Problem to solve: Which lines below fall between the one containing "weightUpdate_Locality) as Hloc." and the one containing "j Hj. apply"? Repeat them exactly, counting both of those lines, and add nothing else.
━━ Data extracts ━━
(** C4: once the first matching rule has been applied, every group
    whose locality none of the rule's [to] patterns matches has an
    empty member list and is otherwise as before; the localities and
    the number of groups of the load assignment are those of the
    input. *)
Theorem applyLocalityWeight_clears_unmatched locality la pre s post :
  let eps := Endpoints la in
  let eps' :=
    Endpoints (applyLocalityWeight locality la (Some (pre ++ Some s :: post))) in
  Forall (λ r, ruleMatches locality r = false) pre →
  LocalityMatch (Some locality) (v1alpha3.Distribute.From s) = true →
  length eps' = length eps ∧
  Locality <$> eps' = Locality <$> eps ∧
  ∀ i ep, eps !! i = Some ep →
    (∀ p w, (p, w) ∈ v1alpha3.Distribute.To s →
       LocalityMatch (Locality ep) p = false) →
    eps' !! i = Some (clearLbEndpoints ep) ∧
    LbEndpoints (clearLbEndpoints ep) = [].
Proof.
  intros eps eps' Hpre Hs.
  assert (Heps' : eps' = distributeTo (v1alpha3.Distribute.To s) eps)
    by (by apply applyLocalityWeight_matched).
  rewrite Heps'. split; [apply distributeTo_length|].
  split; [apply distributeTo_Locality|].
  intros i ep Hi Hno. split; [|done]. by apply distributeTo_unmatched.
Qed.

(** *** A pattern whose claimed groups weigh nothing *)

Lemma sumZ_zero (l : list Z) :
  Forall (λ x, 0 ≤ x) l → sumZ l = 0 → Forall (λ x, x = 0) l.
Proof.
  unfold sumZ. induction 1 as [|x l Hx Hl IH]; simpl; intros Hsum;
    [constructor|].
  assert (0 ≤ foldr Z.add 0 l).
  { clear -Hl. induction Hl; simpl; lia. }
  constructor; [lia|]. apply IH. lia.
Qed.

Lemma claimedTotal_zero pattern mis eps j :
  weightsInRange eps →
  claimedTotal pattern mis eps = 0 →
  isClaimed pattern mis eps j = true →
  groupWeight eps j = 0.
Proof.
  intros Hwf Hsum Hj. unfold claimedTotal in Hsum.
  apply sumZ_zero in Hsum.
  - rewrite Forall_forall in Hsum. apply Hsum.
    apply list_elem_of_fmap_2. by apply elem_of_claimedIndices.
  - apply Forall_forall. intros x Hx.
    apply list_elem_of_fmap in Hx as (k & -> & _).
    unfold groupWeight. destruct (eps !! k) as [ep|] eqn:Hk; simpl; [|done].
    by apply (Hwf k ep Hk).
Qed.

Lemma weightUpdate_zero weight ep :
  weightUpdate weight (uint32 0) 0 ep = ep.
Proof. reflexivity. Qed.

(** An entry whose claimed groups all have original weight 0 and total
    0 writes nothing. *)
Lemma applyTo_weightless mis eps pattern weight :
  claimedTotal pattern mis eps = 0 →
  (∀ j, isClaimed pattern mis eps j = true → groupWeight eps j = 0) →
  applyTo (mis, eps) (pattern, weight)
  = (mis ∖ list_to_set (claimedIndices pattern mis eps), eps).
Proof.
  intros Hsum Hzero.
  destruct (applyTo_spec mis eps pattern weight) as [H1 H2].
  destruct (applyTo (mis, eps) (pattern, weight)) as [mis' eps'].
  simpl in H1, H2. f_equal.
  - apply set_eq. intros j.
    rewrite H1, elem_of_difference, elem_of_list_to_set,
      elem_of_claimedIndices.
    destruct (isClaimed pattern mis eps j); intuition congruence.
  - apply list_eq. intros j. rewrite H2.
    destruct (isClaimed pattern mis eps j) eqn:Hj; [|done].
    rewrite Hsum, (Hzero j Hj).
    destruct (eps !! j); simpl; [|done]. by rewrite weightUpdate_zero.
Qed.

(** *** The weight of a claimed group *)

Lemma claimedTotal_ext pattern mis mis' eps eps' :
  length eps = length eps' →
  (∀ j, isClaimed pattern mis eps j = isClaimed pattern mis' eps' j) →
  (∀ j, isClaimed pattern mis eps j = true →
     groupWeight eps j = groupWeight eps' j) →
  claimedTotal pattern mis eps = claimedTotal pattern mis' eps'.
Proof.
  intros Hlen Hc Hw. unfold claimedTotal.
  assert (Hidx : claimedIndices pattern mis eps
                 = claimedIndices pattern mis' eps').
  { unfold claimedIndices. rewrite Hlen.
    apply filter_ext_elem. intros k _. by rewrite Hc. }
  rewrite <- Hidx. f_equal. apply list_fmap_ext. intros ? k Hk.
  apply list_elem_of_lookup_2, elem_of_claimedIndices in Hk. by apply Hw.
Qed.

(** The state in which an entry of the [To] map finds the groups it
    claims: they are as in the input. *)
Lemma foldl_applyTo_claim eps pre pattern :
  let st := foldl applyTo (allIndices eps, eps) pre in
  (∀ j, isClaimed pattern st.1 st.2 j = isClaimed pattern st.1 eps j) ∧
  (∀ j, j ∈ st.1 → st.2 !! j = eps !! j) ∧
  claimedTotal pattern st.1 st.2 = claimedTotal pattern st.1 eps.
Proof.
  simpl.
  pose proof (foldl_applyTo_field Locality (allIndices eps, eps) pre
                weightUpdate_Locality) as Hloc.
  destruct (foldl_applyTo_inv (allIndices eps, eps) pre) as [_ H2].
  simpl in Hloc, H2.
  set (st := foldl applyTo (allIndices eps, eps) pre) in *.
  assert (Hc : ∀ j, isClaimed pattern st.1 st.2 j
                    = isClaimed pattern st.1 eps j).
  { intros j. unfold isClaimed. by rewrite (matchesTo_Locality _ _ _ _ Hloc). }
  assert (Hsame : ∀ j, j ∈ st.1 → st.2 !! j = eps !! j).
  { intros j Hj. apply H2. by right. }
  split; [exact Hc|]. split; [exact Hsame|].
  apply claimedTotal_ext; [|exact Hc|].
  - rewrite <- (length_fmap Locality), Hloc. apply length_fmap.
  - intros j Hj. unfold isClaimed in Hj.
    apply andb_true_iff in Hj as [Hj _]. apply bool_decide_eq_true in Hj.
    unfold groupWeight. by rewrite Hsame.
Qed.

Lemma distributeTo_claimed eps pre pattern weight post j ep :
  let st := foldl applyTo (allIndices eps, eps) pre in
  eps !! j = Some ep →
  isClaimed pattern st.1 eps j = true →
  distributeTo (pre ++ (pattern, weight) :: post) eps !! j
  = Some (weightUpdate weight (uint32 (claimedTotal pattern st.1 eps))
            (originalWeight ep) ep).
Proof.
  intros st Hj Hclaimed. unfold distributeTo.
  rewrite foldl_app. cbn [foldl]. fold st.
  destruct (foldl_applyTo_claim eps pre pattern) as (Hc & Hsame & Htotal).
  fold st in Hc, Hsame, Htotal.
  assert (Hin : j ∈ st.1).
  { unfold isClaimed in Hclaimed.
    apply andb_true_iff in Hclaimed as [Hin _].
    by apply bool_decide_eq_true in Hin. }
  destruct st as [mis cur] eqn:Hst. simpl in *.
  destruct (applyTo_spec mis cur pattern weight) as [H1 H2].
  destruct (foldl_applyTo_inv (applyTo (mis, cur) (pattern, weight)) post)
    as [F1 F2].
  simpl in H1, H2, F1, F2.
  assert (Hout : j ∉ (applyTo (mis, cur) (pattern, weight)).1).
  { intros Hj'. apply H1 in Hj' as [_ Hj']. rewrite Hc in Hj'. congruence. }
  rewrite clearMisMatched_lookup, decide_False.
  - rewrite F2 by (by left). rewrite H2, Hc, Hclaimed, Htotal.
    unfold groupWeight. rewrite (Hsame j Hin), Hj. done.
  - intros Hj'. by apply F1 in Hj' as [? _].
Qed.

Lemma ceiling_spec a b :
  0 < b → (ceiling a b - 1) * b < a ≤ ceiling a b * b.
Proof.
  intros Hb. unfold ceiling.
  pose proof (Z.div_mod (a + b - 1) b ltac:(lia)) as Hdm.
  pose proof (Z.mod_pos_bound (a + b - 1) b Hb) as Hr.
  nia.
Qed.

Lemma ceiling_pos a b : 0 < b → (0 < ceiling a b ↔ 0 < a).
Proof. intros Hb. pose proof (ceiling_spec a b Hb). nia. Qed.

Lemma ceiling_le a b : 0 < b → 0 ≤ a → 0 ≤ ceiling a b ≤ a.
Proof. intros Hb Ha. pose proof (ceiling_spec a b Hb). nia. Qed.

(** What lines 112-117 do to a group when the product and the total
    are below [2^32]. *)
Lemma weightUpdate_exact weight total ow ep :
  0 ≤ ow * weight < 2 ^ 32 → 0 < total < 2 ^ 32 →
  weightUpdate weight (uint32 total) ow ep
  = if decide (0 < ceiling (ow * weight) total)
    then setWeight (ceiling (ow * weight) total) ep
    else ep.
Proof.
  intros Hnum Htot. unfold weightUpdate, uint32.
  rewrite !Z.mod_small by lia.
  unfold fdiv. rewrite decide_False by lia. simpl.
  pose proof (ceiling_pos (ow * weight) total ltac:(lia)) as Hpos.
  pose proof (ceiling_le (ow * weight) total ltac:(lia) ltac:(lia)) as Hle.
  destruct (decide (0 < ceiling (ow * weight) total)) as [Hc|Hc].
  - rewrite bool_decide_eq_true_2 by (by apply Hpos).
    rewrite Z.quot_1_r. fold (ceiling (ow * weight) total).
    unfold uint32. by rewrite Z.mod_small by lia.
  - rewrite bool_decide_eq_false_2; [done|]. by rewrite <- Hpos.
Qed.

(** The weight of a claimed group when the product and the total are
    below [2^32]. *)
Lemma distributeTo_weight eps pre pattern weight post j ep :
  let st := foldl applyTo (allIndices eps, eps) pre in
  let total := claimedTotal pattern st.1 eps in
  let value := ceiling (originalWeight ep * weight) total in
  eps !! j = Some ep →
  isClaimed pattern st.1 eps j = true →
  0 ≤ originalWeight ep → 0 ≤ weight →
  originalWeight ep * weight < 2 ^ 32 →
  0 < total < 2 ^ 32 →
  (value - 1) * total < originalWeight ep * weight ≤ value * total ∧
  LoadBalancingWeight
    <$> distributeTo (pre ++ (pattern, weight) :: post) eps !! j
  = Some (if decide (0 < value) then Some value
          else LoadBalancingWeight ep) ∧
  (0 < originalWeight ep * weight →
   ∃ v, LoadBalancingWeight
          <$> distributeTo (pre ++ (pattern, weight) :: post) eps !! j
        = Some (Some v) ∧ 1 ≤ v).
Proof.
  intros st total value Hj Hclaimed How Hw Hnum Htot.
  pose proof (ceiling_spec (originalWeight ep * weight) total ltac:(lia))
    as Hspec.
  pose proof (ceiling_pos (originalWeight ep * weight) total ltac:(lia))
    as Hpos.
  assert (Hres : LoadBalancingWeight
            <$> distributeTo (pre ++ (pattern, weight) :: post) eps !! j
          = Some (if decide (0 < value) then Some value
                  else LoadBalancingWeight ep)).
  { rewrite (distributeTo_claimed eps pre pattern weight post j ep Hj Hclaimed).
    fold st total. rewrite weightUpdate_exact by lia. fold value. simpl.
    by destruct (decide (0 < value)). }
  split; [exact Hspec|]. split; [exact Hres|].
  intros Hpnum. exists value. rewrite Hres.
  fold value in Hpos. rewrite decide_True by (by apply Hpos).
  split; [done|]. apply Hpos in Hpnum. lia.
Qed.

(** C2, with the bound that the 32-bit arithmetic of the code asks
    for: a group claimed by an entry [(pattern, weight)] of the first
    matching rule ends with the weight
    [ceiling (originalWeight * weight / total)], where [originalWeight]
    is the weight the group has in the input, or 1 when it has none, and
    [total] is the sum of the original weights of the groups the entry
    claims, provided [originalWeight * weight] and [total] are below
    [2^32] and [total > 0]; the weight is written only when that value
    is positive, and it is at least 1 when the numerator is positive. *)
Theorem applyLocalityWeight_weight locality la rulesBefore from pre pattern
    weight post rulesAfter j ep :
  let eps := Endpoints la in
  let st := foldl applyTo (allIndices eps, eps) pre in
  let total := claimedTotal pattern st.1 eps in
  let value := ceiling (originalWeight ep * weight) total in
  let result :=
    Endpoints
      (applyLocalityWeight locality la
         (Some (rulesBefore
                ++ Some (v1alpha3.Distribute.mk from
                           (pre ++ (pattern, weight) :: post))
                :: rulesAfter))) in
  Forall (λ r, ruleMatches locality r = false) rulesBefore →
  LocalityMatch (Some locality) from = true →
  eps !! j = Some ep →
  isClaimed pattern st.1 eps j = true →
  0 ≤ originalWeight ep → 0 ≤ weight →
  originalWeight ep * weight < 2 ^ 32 →
  0 < total < 2 ^ 32 →
  (value - 1) * total < originalWeight ep * weight ≤ value * total ∧
  LoadBalancingWeight <$> result !! j
  = Some (if decide (0 < value) then Some value
          else LoadBalancingWeight ep) ∧
  (0 < originalWeight ep * weight →
   ∃ v, LoadBalancingWeight <$> result !! j = Some (Some v) ∧ 1 ≤ v).
Proof.
  intros eps st total value result Hbefore Hfrom Hj Hclaimed How Hw Hnum Htot.
  unfold result.
  rewrite (applyLocalityWeight_matched locality la rulesBefore
             (v1alpha3.Distribute.mk from (pre ++ (pattern, weight) :: post))
             rulesAfter Hbefore Hfrom).
  cbn [v1alpha3.Distribute.To].
  by apply distributeTo_weight.
Qed.

Lemma claimedIndices_ext pattern mis mis' eps eps' :
  length eps = length eps' →
  (∀ j, isClaimed pattern mis eps j = isClaimed pattern mis' eps' j) →
  claimedIndices pattern mis eps = claimedIndices pattern mis' eps'.
Proof.
  intros Hlen Hc. unfold claimedIndices. rewrite Hlen.
  apply filter_ext_elem. intros k _. by rewrite Hc.
Qed.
━━━
Output of the task:
                weightUpdate_Locality) as Hloc.
  destruct (foldl_applyTo_inv (allIndices eps, eps) pre) as [_ H2].
  simpl in Hloc, H2.
  set (st := foldl applyTo (allIndices eps, eps) pre) in *.
  assert (Hc : ∀ j, isClaimed pattern st.1 st.2 j
                    = isClaimed pattern st.1 eps j).
  { intros j. unfold isClaimed. by rewrite (matchesTo_Locality _ _ _ _ Hloc). }
  assert (Hsame : ∀ j, j ∈ st.1 → st.2 !! j = eps !! j).
  { intros j Hj. apply H2. by right. }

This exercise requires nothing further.